======== GIVEN RECORDS

(* ===== verification/Expected.v ===== *)
(** Expected: a value or an error in a union, and the specialisation that only
    has an error. Source: src/net/util/expected.hpp.

    The union remembers which of its members lives. The copy and the move of an
    object may throw; a move leaves something in the object it moved from. The
    comparison of two [expected]s is not modelled: it applies an operator to them
    that the class does not have. *)
From S2P Require Import Prelude.

(** What the element types provide. *)
Class Object (X : Type) : Type := {
  make : X;                     (* the default constructor *)
  copy : X → option X;          (* [None]: it throws *)
  move_to : X → option X;
  move_from : X → X;
}.
(** Copies are equal, and so is what was moved; neither throws. *)
Class ObjectOk (X : Type) `{Object X} : Prop := {
  copy_ok x : copy x = Some x;
  move_ok x : move_to x = Some x;
}.

Section expected.
Context {T E : Type} `{Object T, Object E}.

Inductive Storage : Type := raw | value_member (v : T) | error_member (e : E).
Record expected : Type := mkExpected { storage_ : Storage; has_value_ : bool }.

(** The destructor of the member that [has_value_] names. *)
Definition destroy (x : expected) : res expected :=
  match has_value_ x, storage_ x with
  | true, value_member _ | false, error_member _ => Ok (mkExpected raw (has_value_ x))
  | _, _ => Fault UseAfterFree
  end.

(** ** The constructors; [None] when the construction of the member throws *)

Definition new_expected : expected := mkExpected (value_member make) true.
(** The argument is copied, whatever it is. *)
Definition of_value (u : T) : option expected := (λ v, mkExpected (value_member v) true) <$> copy u.
Definition of_unexpected (e : E) : option expected := (λ e, mkExpected (error_member e) false) <$> copy e.
(** The [unexpected] that is moved from, too. *)
Definition of_unexpected_move (e : E) : option expected * E :=
  ((λ e, mkExpected (error_member e) false) <$> move_to e, move_from e).

(** The member of [other] is constructed in the empty storage. *)
Definition construct_copy (other : expected) : res (option Storage) :=
  match has_value_ other, storage_ other with
  | true, value_member v => Ok (value_member <$> copy v)
  | false, error_member e => Ok (error_member <$> copy e)
  | _, _ => Fault UseAfterFree
  end.
(** With what is left of [other]. *)
Definition construct_move (other : expected) : res (option Storage * expected) :=
  match has_value_ other, storage_ other with
  | true, value_member v => Ok (value_member <$> move_to v, mkExpected (value_member (move_from v)) true)
  | false, error_member e => Ok (error_member <$> move_to e, mkExpected (error_member (move_from e)) false)
  | _, _ => Fault UseAfterFree
  end.

Definition with_flag (b : bool) (st : Storage) : expected := mkExpected st b.
Definition copy_expected (other : expected) : res (option expected) :=
  st ← construct_copy other; Ok (option_map (with_flag (has_value_ other)) st).
Definition move_expected (other : expected) : res (option expected * expected) :=
  '(st, other') ← construct_move other; Ok (option_map (with_flag (has_value_ other)) st, other').

(** ** Assignment of another [expected]; [false] when it throws *)

Definition assign_copy (x other : expected) : res (expected * bool) :=
  x ← destroy x;
  st ← construct_copy other;
  match st with
  | Some st => Ok (mkExpected st (has_value_ other), true)
  | None => Ok (mkExpected (storage_ x) (has_value_ other), false)
  end.
Definition assign_move (x other : expected) : res (expected * expected * bool) :=
  x ← destroy x;
  '(st, other') ← construct_move other;
  match st with
  | Some st => Ok (mkExpected st (has_value_ other), other', true)
  | None => Ok (mkExpected (storage_ x) (has_value_ other), other', false)
  end.

(** ** Access; [None] is the exception *)

Definition has_value (x : expected) : bool := has_value_ x.
Definition value (x : expected) : res (option T) :=
  if has_value_ x then match storage_ x with value_member v => Ok (Some v) | _ => Fault UseAfterFree end else Ok None.
Definition error (x : expected) : res (option E) :=
  if has_value_ x then Ok None else match storage_ x with error_member e => Ok (Some e) | _ => Fault UseAfterFree end.

(** ** Programs

    A program declares variables, one behind the other, and lets them go. An
    exception leaves the program as it is. *)
Inductive op : Type :=
  | New | OfValue (v : T) | OfError (e : E) | CopyOf (j : nat) | MoveOf (j : nat)
  | Assign (i j : nat) | AssignMove (i j : nat)
  | Drop (i : nat).

Definition vars : Type := list (option expected).
Definition get_var (s : vars) (i : nat) : res expected := o ← aget s i; match o with Some x => Ok x | None => Fault UseAfterFree end.

Definition exec (o : op) (s : vars) : res vars :=
  match o with
  | New => Ok (s ++ [Some new_expected])
  | OfValue v => Ok (s ++ [of_value v])
  | OfError e => Ok (s ++ [of_unexpected e])
  | CopyOf j => x ← get_var s j; y ← copy_expected x; Ok (s ++ [y])
  | MoveOf j => x ← get_var s j; '(y, x') ← move_expected x; s ← aset s j (Some x'); Ok (s ++ [y])
  | Assign i j =>
      x ← get_var s i; other ← get_var s j;
      if decide (i = j) then Ok s else '(x, _) ← assign_copy x other; aset s i (Some x)
  | AssignMove i j =>
      x ← get_var s i; other ← get_var s j;
      if decide (i = j) then Ok s else '(x, other', _) ← assign_move x other; s ← aset s i (Some x); aset s j (Some other')
  | Drop i => x ← get_var s i; _ ← destroy x; aset s i None
  end.
Definition run_ops (l : list op) (s : vars) : res vars := rfold exec l s.

(** ** The values: a sum *)

(** [None] when a variable is used that is not there any more. *)
Definition moved (x : T + E) : T + E := match x with inl v => inl (move_from v) | inr e => inr (move_from e) end.
Definition spec (o : op) (vs : list (option (T + E))) : option (list (option (T + E))) :=
  match o with
  | New => Some (vs ++ [Some (inl make)])
  | OfValue v => Some (vs ++ [Some (inl v)])
  | OfError e => Some (vs ++ [Some (inr e)])
  | CopyOf j => x ← mjoin (vs !! j); Some (vs ++ [Some x])
  | MoveOf j => x ← mjoin (vs !! j); Some (<[j := Some (moved x)]> vs ++ [Some x])
  | Assign i j => _ ← mjoin (vs !! i); x ← mjoin (vs !! j); Some (<[i := Some x]> vs)
  | AssignMove i j =>
      _ ← mjoin (vs !! i); x ← mjoin (vs !! j);
      if decide (i = j) then Some vs else Some (<[j := Some (moved x)]> (<[i := Some x]> vs))
  | Drop i => _ ← mjoin (vs !! i); Some (<[i := None]> vs)
  end.
Fixpoint run_spec (l : list op) (vs : list (option (T + E))) : option (list (option (T + E))) :=
  match l with [] => Some vs | o :: l' => vs ← spec o vs; run_spec l' vs end.

Definition rep (x : T + E) : expected := match x with inl v => mkExpected (value_member v) true | inr e => mkExpected (error_member e) false end.

Definition reps (vs : list (option (T + E))) : vars := option_map rep <$> vs.

Section refinement.
Context `{!ObjectOk T, !ObjectOk E}.

Lemma reps_app vs1 vs2 : reps (vs1 ++ vs2) = reps vs1 ++ reps vs2.
Proof. apply fmap_app. Qed.
Lemma get_var_rep (vs : list (option (T + E))) i x : vs !! i = Some (Some x) → get_var (reps vs) i = Ok (rep x).
Proof. intros Hi. unfold get_var, aget, reps. by rewrite list_lookup_fmap, Hi. Qed.
Lemma aset_rep (vs : list (option (T + E))) i o (y : option (T + E)) : vs !! i = Some o → aset (reps vs) i (option_map rep y) = Ok (reps (<[i := y]> vs)).
Proof. intros Hi. unfold aset, reps. rewrite list_lookup_fmap, Hi. cbn. by rewrite list_fmap_insert. Qed.
Lemma aset_rep_some (vs : list (option (T + E))) i o x : vs !! i = Some o → aset (reps vs) i (Some (rep x)) = Ok (reps (<[i := Some x]> vs)).
Proof. apply (aset_rep vs i o (Some x)). Qed.
Lemma mjoin_lookup (vs : list (option (T + E))) i x : mjoin (vs !! i) = Some x → vs !! i = Some (Some x).
Proof. by destruct (vs !! i) as [[]|]; intros [=->]. Qed.

Lemma destroy_rep x : destroy (rep x) = Ok (mkExpected raw (has_value_ (rep x))).
Proof. by destruct x. Qed.
Lemma copy_rep x : copy_expected (rep x) = Ok (Some (rep x)).
Proof. destruct x; unfold copy_expected, construct_copy; cbn; by rewrite copy_ok. Qed.
Lemma move_rep x : move_expected (rep x) = Ok (Some (rep x), rep (moved x)).
Proof. destruct x; unfold move_expected, construct_move; cbn; by rewrite move_ok. Qed.
Lemma assign_rep x y : assign_copy (rep x) (rep y) = Ok (rep y, true).
Proof. unfold assign_copy. rewrite destroy_rep. destruct y; cbn; by rewrite copy_ok. Qed.
Lemma assign_move_rep x y : assign_move (rep x) (rep y) = Ok (rep y, rep (moved y), true).
Proof. unfold assign_move. rewrite destroy_rep. destruct y; cbn; by rewrite move_ok. Qed.

Lemma exec_expected_spec o vs vs' : spec o vs = Some vs' → exec o (reps vs) = Ok (reps vs').
Proof.
  destruct o as [|v|e|j|j|i j|i j|i]; cbn [spec exec].
  - intros [= <-]. by rewrite reps_app.
  - intros [= <-]. unfold of_value. rewrite copy_ok. by rewrite reps_app.
  - intros [= <-]. unfold of_unexpected. rewrite copy_ok. by rewrite reps_app.
  - intros (x & Hx%mjoin_lookup & [= <-])%bind_Some. by rewrite (get_var_rep _ _ _ Hx), bind_ok, copy_rep, bind_ok, reps_app.
  - intros (x & Hx%mjoin_lookup & [= <-])%bind_Some. rewrite (get_var_rep _ _ _ Hx), bind_ok, move_rep, bind_ok.
    pose proof (aset_rep_some _ _ _ (moved x) Hx) as ->. by rewrite bind_ok, reps_app.
  - intros (x0 & Hi%mjoin_lookup & (x & Hx%mjoin_lookup & [= <-])%bind_Some)%bind_Some. rewrite (get_var_rep _ _ _ Hi), bind_ok, (get_var_rep _ _ _ Hx), bind_ok.
    case_decide as Hij; [subst; by rewrite list_insert_id|]. rewrite assign_rep, bind_ok. by apply (aset_rep_some _ _ _ x Hi).
  - intros (x0 & Hi%mjoin_lookup & (x & Hx%mjoin_lookup & Es)%bind_Some)%bind_Some. rewrite (get_var_rep _ _ _ Hi), bind_ok, (get_var_rep _ _ _ Hx), bind_ok.
    case_decide as Hij; injection Es as <-; [done|]. rewrite assign_move_rep, bind_ok. pose proof (aset_rep_some _ _ _ x Hi) as ->. rewrite bind_ok.
    apply (aset_rep_some _ _ (Some x)). by rewrite list_lookup_insert_ne.
  - intros (x & Hx%mjoin_lookup & [= <-])%bind_Some. rewrite (get_var_rep _ _ _ Hx), bind_ok, destroy_rep, bind_ok. by apply (aset_rep _ _ _ None Hx).
Qed.

(** When copies and moves do not throw, programs that use [expected] compute
    what programs on a sum do: no member of the union is read or destroyed that does
    not live, and a variable tells its value or its error, and throws for the other. *)
Theorem expected_refines l vs : run_spec l [] = Some vs → ∃ s, run_ops l [] = Ok s ∧ length s = length vs ∧
  (∀ i, vs !! i = Some None → s !! i = Some None) ∧
  (∀ i v, vs !! i = Some (Some (inl v)) → ∃ x, s !! i = Some (Some x) ∧ has_value x = true ∧ value x = Ok (Some v) ∧ error x = Ok None) ∧
  (∀ i e, vs !! i = Some (Some (inr e)) → ∃ x, s !! i = Some (Some x) ∧ has_value x = false ∧ value x = Ok None ∧ error x = Ok (Some e)).
Proof.
  intros Hl. exists (reps vs). assert (∀ l vs0, run_spec l vs0 = Some vs → run_ops l (reps vs0) = Ok (reps vs)) as Hrun.
  { clear l Hl. induction l as [|o l IH]; intros vs0; [by intros [= ->]|]. cbn [run_spec]. intros (vs1 & Ho & Hl)%bind_Some.
    unfold run_ops. cbn [rfold]. rewrite (exec_expected_spec _ _ _ Ho), bind_ok. by apply IH. }
  split; [by apply (Hrun l [])|]. split; [by unfold reps; rewrite length_fmap|].
  assert (∀ i o, vs !! i = Some o → reps vs !! i = Some (option_map rep o)) as Hlook 
    by (intros i o Hi; pose proof (list_lookup_fmap (option_map rep) vs i) as Ef; rewrite Hi in Ef; exact Ef).
  split_and!; [intros i Hi; apply (Hlook _ _ Hi)|intros i v Hi; exists (rep (inl v))|intros i e Hi; exists (rep (inr e))]; (split; [apply (Hlook _ _ Hi)|done]).
Qed.
End refinement.

(** An assignment destroys before it constructs: when the copy throws, neither
    member lives, the flag is that of the other, and the destructor destroys an object
    that is not there. *)
Theorem throwing_assignment x v st : destroy x = Ok st → copy v = None →
  ∃ x', assign_copy x (mkExpected (value_member v) true) = Ok (x', false) ∧ has_value x' = true ∧ value x' = Fault UseAfterFree ∧ destroy x' = Fault UseAfterFree.
Proof.
  intros Hd Hc. unfold assign_copy. rewrite Hd, bind_ok. cbn. rewrite Hc. cbn. unfold destroy in Hd.
  eexists. split; [done|]. by destruct (has_value_ x), (storage_ x); try done; injection Hd as <-.
Qed.
End expected.
Arguments expected : clear implicits.
Arguments Storage : clear implicits.
Arguments op : clear implicits.
Arguments vars : clear implicits.

(** ** [expected<void, E>] *)

Section expected_void.
Context {E : Type} `{Object E}.

(** The object of the member [error_]: it is there, or it was destroyed. *)
Inductive member : Type := live (e : E) | destroyed.
Record expected_void : Type := mkVoid { error_ : member }.

Definition destroy_member (m : member) : res member := match m with live _ => Ok destroyed | destroyed => Fault UseAfterFree end.

Definition new_void : expected_void := mkVoid (live make).
(** A second object is constructed over the one that is there. *)
Definition void_of_unexpected (e : E) : option expected_void := (λ e, mkVoid (live e)) <$> move_to e.
Definition copy_void (other : expected_void) : res (option expected_void) :=
  match error_ other with live e => Ok ((λ e, mkVoid (live e)) <$> copy e) | destroyed => Fault UseAfterFree end.
Definition void_has_value (x : expected_void) : bool := false.
Definition void_ok (eq : E → E → bool) (x : expected_void) : res bool :=
  match error_ x with live e => Ok (eq e make) | destroyed => Fault UseAfterFree end.
(** The destructor calls the one of the member, which is destroyed behind it again. *)
Definition destroy_void (x : expected_void) : res unit :=
  m ← destroy_member (error_ x); _ ← destroy_member m; Ok tt.

(** It never says that it has a value, and cannot be destroyed. *)
Theorem void_destroyed_twice x : void_has_value x = false ∧ destroy_void x = Fault UseAfterFree.
Proof. by destruct x as [[]]. Qed.
End expected_void.
Arguments expected_void : clear implicits.

(** ** A program *)

#[local] Instance nat_object : Object nat := {| make := 0; copy := Some; move_to := Some; move_from _ := 0 |}.
#[local] Instance nat_object_ok : ObjectOk nat := {| copy_ok _ := eq_refl; move_ok _ := eq_refl |}.

Definition some_program : list (op nat nat) := [OfValue 5; OfError 7; CopyOf 0; Assign 0 1; MoveOf 2; Assign 3 3; AssignMove 1 3; Drop 0].
Definition its_values : list (option (nat + nat)) := [None; Some (inl 5); Some (inl 0); Some (inl 0)].

Lemma expected_refines_witness : run_spec some_program [] = Some its_values ∧ ∃ s, run_ops some_program [] = Ok s ∧ length s = length its_values ∧
  (∀ i, its_values !! i = Some None → s !! i = Some None) ∧
  (∀ i v, its_values !! i = Some (Some (inl v)) → ∃ x, s !! i = Some (Some x) ∧ has_value x = true ∧ value x = Ok (Some v) ∧ error x = Ok None) ∧
  (∀ i e, its_values !! i = Some (Some (inr e)) → ∃ x, s !! i = Some (Some x) ∧ has_value x = false ∧ value x = Ok None ∧ error x = Ok (Some e)).
Proof. split; [reflexivity|]. apply (expected_refines some_program). reflexivity. Defined.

================

TASK REQUIREMENTS -
Nothing but an exact copy of the lines from the start of the entries through the line containing "Definition of_unexpected (e" belongs in the response.

EXERCISE RESPONSE -
(* ===== verification/Expected.v ===== *)
(** Expected: a value or an error in a union, and the specialisation that only
    has an error. Source: src/net/util/expected.hpp.

    The union remembers which of its members lives. The copy and the move of an
    object may throw; a move leaves something in the object it moved from. The
    comparison of two [expected]s is not modelled: it applies an operator to them
    that the class does not have. *)
From S2P Require Import Prelude.

(** What the element types provide. *)
Class Object (X : Type) : Type := {
  make : X;                     (* the default constructor *)
  copy : X → option X;          (* [None]: it throws *)
  move_to : X → option X;
  move_from : X → X;
}.
(** Copies are equal, and so is what was moved; neither throws. *)
Class ObjectOk (X : Type) `{Object X} : Prop := {
  copy_ok x : copy x = Some x;
  move_ok x : move_to x = Some x;
}.

Section expected.
Context {T E : Type} `{Object T, Object E}.

Inductive Storage : Type := raw | value_member (v : T) | error_member (e : E).
Record expected : Type := mkExpected { storage_ : Storage; has_value_ : bool }.

(** The destructor of the member that [has_value_] names. *)
Definition destroy (x : expected) : res expected :=
  match has_value_ x, storage_ x with
  | true, value_member _ | false, error_member _ => Ok (mkExpected raw (has_value_ x))
  | _, _ => Fault UseAfterFree
  end.

(** ** The constructors; [None] when the construction of the member throws *)

Definition new_expected : expected := mkExpected (value_member make) true.
(** The argument is copied, whatever it is. *)
Definition of_value (u : T) : option expected := (λ v, mkExpected (value_member v) true) <$> copy u.
Definition of_unexpected (e : E) : option expected := (λ e, mkExpected (error_member e) false) <$> copy e.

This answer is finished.